▶ What you will do
Reproduce word for word, from the entries below, the line with "the process has", the line with "intros W Hd Hi Et", and every line between them, and nothing more.

[Stored data]
>>>

(** The turn finds the children of the process in its list. *)
Lemma turn_spec s l kids proc x pid status : world_ok kernel_process s l kids -> zombies_dead s -> in_scheduler s = false ->
  procs s !! proc = Some x -> state_of s (current s) = Some THREAD_RUNNING ->
  if existsb (matches (procs s) pid) (kids proc) then
    match first_zombie (procs s) pid (kids proc) with
    | Some c => exists z s', procs s !! c = Some z /\ destroyed kernel_process s s' l kids c z /\
        wait_turn code kernel_process proc pid status s = Ok (WaitDone (u64 (p_pid z)) (if status =? 0 then None else Some (p_exit_status z)), s')
    | None => exists s1 r s2, waiting s proc s1 /\ schedule code s1 = Ok (r, s2) /\ wait_turn code kernel_process proc pid status s = Ok (WaitBlocked r, s2)
    end
  else wait_turn code kernel_process proc pid status s = Ok (WaitDone (u64 (- ECHILD)) None, s).
Proof.
  intros W Hd Hi Ex Hr. pose proof (w_tree _ _ _ _ W) as T. pose proof (tree_nonzero _ _ _ _ _ T Ex) as Hp0.
  pose proof (tr_list _ _ _ T _ _ Ex) as Hs.
  destruct (find_child_spec (procs s) pid (kids proc) (size (procs s)) (p_children_head x) false Hs) as (h & Ef0 & ->);
    [exact (siblings_length _ _ _ (tr_nodup _ _ _ T proc) Hs)|]. cbn [orb] in Ef0.
  assert (Ew : wait_turn code kernel_process proc pid status s =
    if negb (existsb (matches (procs s) pid) (kids proc)) then Ok (WaitDone (u64 (- ECHILD)) None, s)
    else if negb (default 0 (first_zombie (procs s) pid (kids proc)) =? 0) then
      let* z := get_proc s (default 0 (first_zombie (procs s) pid (kids proc))) in
      let* s := process_destroy kernel_process (default 0 (first_zombie (procs s) pid (kids proc))) s in
      Ok (WaitDone (u64 (p_pid z)) (if status =? 0 then None else Some (p_exit_status z)), s)
    else let* (r, s) := thread_block_on_process code proc s in Ok (WaitBlocked r, s))
    by (unfold wait_turn; unfold get_proc at 1; rewrite Ex; cbn [of_opt obind]; rewrite Ef0; reflexivity).
  rewrite Ew. clear Ew.
  destruct (existsb (matches (procs s) pid) (kids proc)); cbn [negb]; [|reflexivity].
  destruct (first_zombie (procs s) pid (kids proc)) as [c|] eqn:Ef.
  - destruct (first_zombie_Some _ _ _ _ Ef) as (Hin & _ & Hz). destruct (tr_parent _ _ _ T _ _ Hin) as (_ & z & Ez & _ & Hk).
    unfold is_zombie in Hz. rewrite Ez in Hz. apply bool_decide_eq_true in Hz.
    destruct (destroy_spec kernel_process s l kids c z W Ez Hk Hz) as (s' & E & D); [intros p t; exact (Hd c z p t Ez Hz)|].
    exists z, s'. split; [exact Ez|]. split; [exact D|]. change (default 0 (Some c)) with c. rewrite (proj2 (Z.eqb_neq _ _) (tree_nonzero _ _ _ _ _ T Ez)). cbn [negb].
    unfold get_proc. rewrite Ez. cbn [of_opt obind]. now rewrite E.
  - destruct (block_spec s l proc x (w_tasks _ _ _ _ W) Hi Ex Hp0 Hr) as (s1 & r & s2 & E & Hw & _ & Hs2). exists s1, r, s2. split; [exact Hw|]. split; [exact Hs2|].
    change (default 0 (@None Z)) with 0. cbn [Z.eqb negb]. now rewrite E.
Qed.

(** C24: [waitpid] rejects a bad process number or address, reports ECHILD exactly when
    the process has no child that matches, hands out the number and the status of the
    first matching zombie and destroys it, and otherwise blocks: the process names the
    thread as its waiter, the thread waits and another one is scheduled. *)
Theorem sys_waitpid_correct s l kids t x pid status writable :
  world_ok kernel_process s l kids -> zombies_dead s -> in_scheduler s = false -> threads s !! current s = Some t -> t_state t = THREAD_RUNNING ->
  procs s !! t_process t = Some x ->
  let call := sys_waitpid code kernel_process pid status writable s in
  if negb (pid =? -1) && (pid <=? 0) then call = Ok (WaitDone (u64 (- EINVAL)) None, s)
  else if negb (status =? 0) && negb writable then call = Ok (WaitDone (u64 (- EFAULT)) None, s)
  else if existsb (matches (procs s) pid) (kids (t_process t)) then
    match first_zombie (procs s) pid (kids (t_process t)) with
    | Some c => exists z s', procs s !! c = Some z /\ destroyed kernel_process s s' l kids c z /\
        call = Ok (WaitDone (u64 (p_pid z)) (if status =? 0 then None else Some (p_exit_status z)), s')
    | None => exists s1 r s2, waiting s (t_process t) s1 /\ schedule code s1 = Ok (r, s2) /\ call = Ok (WaitBlocked r, s2)
    end
  else call = Ok (WaitDone (u64 (- ECHILD)) None, s).
Proof.
  intros W Hd Hi Et Hr Ex call. unfold call, sys_waitpid, get_thread. rewrite Et. cbn [of_opt obind].
  destruct (negb (pid =? -1) && (pid <=? 0)); [reflexivity|]. destruct (negb (status =? 0) && negb writable); [reflexivity|].
  apply (turn_spec s l kids (t_process t) x pid status); auto. unfold state_of. rewrite Et. cbn. now rewrite Hr.
Qed.

(** C23: the status of a process that exits reaches its parent: the exit makes the
    thread that waits for the parent ready, and whenever the parent next asks for this
    process it gets its number and its status, and the process is gone. *)
Theorem exit_wait_handshake s l kids c y status :
  world_ok kernel_process s l kids -> procs s !! c = Some y -> c <> kernel_process -> 0 < p_pid y ->
  exists s' x, procs s !! p_parent y = Some x /\ process_exit kernel_process c status s = Ok s' /\
    (forall w, threads s !! p_waiter x = Some w -> t_state w = THREAD_WAITING_CHILD -> p_waiter x <> 0 -> t_process w <> c -> state_of s' (p_waiter x) = Some THREAD_READY) /\
    forall s2 l2 t ptr, world_ok kernel_process s2 l2 (adopted kids kernel_process c) -> procs s2 = procs s' -> zombies_dead s2 -> in_scheduler s2 = false ->
      threads s2 !! current s2 = Some t -> t_state t = THREAD_RUNNING -> t_process t = p_parent y ->
      (forall d z, procs s' !! d = Some z -> p_parent z = p_parent y -> p_pid z = p_pid y -> d = c) ->
      exists s3, sys_waitpid code kernel_process (p_pid y) ptr true s2 = Ok (WaitDone (u64 (p_pid y)) (if ptr =? 0 then None else Some status), s3) /\
        procs s3 !! c = None /\ ~ oh_held (heap s3) c.
Proof.
  intros W Ey Hk Hpid. destruct (exit_spec kernel_process s l kids c y status W Ey Hk) as (s' & x & Ex & E & [_ (z & Ez & Hz & Hst & Hpar & Hzp) _ Ht _]).
  exists s', x. split; [exact Ex|]. split; [exact E|]. split.
  { intros w Ew Hw Hw0 Hne. unfold state_of. rewrite (Ht _ _ Ew). cbn. unfold exit_state. rewrite (proj2 (Z.eqb_neq _ _) Hne), Z.eqb_refl, Hw. reflexivity. }
  intros s2 l2 t ptr W2 Ep Hd Hi Et Hr Hproc Hu. pose proof (w_tree _ _ _ _ W2) as T2. rewrite <- Ep in Ez.
  pose proof (tr_child _ _ _ T2 c z Ez Hk) as Hin. rewrite Hpar in Hin. destruct (tr_parent _ _ _ T2 _ _ Hin) as [[x2 Ex2] _].
  assert (Hm : matches (procs s2) (p_pid y) c = true) by (unfold matches; rewrite Ez, Hzp, Z.eqb_refl; apply orb_true_r).
  assert (Hzb : is_zombie (procs s2) c = true) by (unfold is_zombie; rewrite Ez; now apply bool_decide_eq_true).
  assert (Ef : first_zombie (procs s2) (p_pid y) (adopted kids kernel_process c (p_parent y)) = Some c).
  { apply first_zombie_unique; auto. intros d Hd' Hmd _. destruct (tr_parent _ _ _ T2 _ _ Hd') as (_ & u & Eu & Hup & _). unfold matches in Hmd. rewrite Eu in Hmd.
    apply (Hu d u); [now rewrite <- Ep|exact Hup|]. apply orb_true_iff in Hmd as [Hmd%Z.eqb_eq|Hmd%Z.eqb_eq]; [lia|exact Hmd]. }
  assert (Eex : existsb (matches (procs s2) (p_pid y)) (adopted kids kernel_process c (p_parent y)) = true) by (apply existsb_exists; exists c; split; [now apply list_elem_of_In|exact Hm]).
  pose proof (turn_spec s2 l2 _ (p_parent y) x2 (p_pid y) ptr W2 Hd Hi Ex2 ltac:(unfold state_of; rewrite Et; cbn; now rewrite Hr)) as TS.
  rewrite Eex, Ef in TS. destruct TS as (z' & s3 & Ez' & De & Et3). rewrite Ez in Ez'. injection Ez' as <-. exists s3.
  unfold sys_waitpid, get_thread. rewrite Et. cbn [of_opt obind]. destruct (Z.eqb_spec (p_pid y) (-1)); [lia|]. destruct (Z.leb_spec (p_pid y) 0); [lia|].
  rewrite Hproc. cbn [negb andb]. rewrite andb_false_r, Et3, Hzp, Hst. split; [reflexivity|]. destruct (de_gone _ _ _ _ _ _ _ De) as (G1 & G2 & _). split; [exact G1|exact G2].
Qed.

<<<

▶ Exercise response
    the process has no child that matches, hands out the number and the status of the
    first matching zombie and destroys it, and otherwise blocks: the process names the
    thread as its waiter, the thread waits and another one is scheduled. *)
Theorem sys_waitpid_correct s l kids t x pid status writable :
  world_ok kernel_process s l kids -> zombies_dead s -> in_scheduler s = false -> threads s !! current s = Some t -> t_state t = THREAD_RUNNING ->
  procs s !! t_process t = Some x ->
  let call := sys_waitpid code kernel_process pid status writable s in
  if negb (pid =? -1) && (pid <=? 0) then call = Ok (WaitDone (u64 (- EINVAL)) None, s)
  else if negb (status =? 0) && negb writable then call = Ok (WaitDone (u64 (- EFAULT)) None, s)
  else if existsb (matches (procs s) pid) (kids (t_process t)) then
    match first_zombie (procs s) pid (kids (t_process t)) with
    | Some c => exists z s', procs s !! c = Some z /\ destroyed kernel_process s s' l kids c z /\
        call = Ok (WaitDone (u64 (p_pid z)) (if status =? 0 then None else Some (p_exit_status z)), s')
    | None => exists s1 r s2, waiting s (t_process t) s1 /\ schedule code s1 = Ok (r, s2) /\ call = Ok (WaitBlocked r, s2)
    end
  else call = Ok (WaitDone (u64 (- ECHILD)) None, s).
Proof.
  intros W Hd Hi Et Hr Ex call. unfold call, sys_waitpid, get_thread. rewrite Et. cbn [of_opt obind].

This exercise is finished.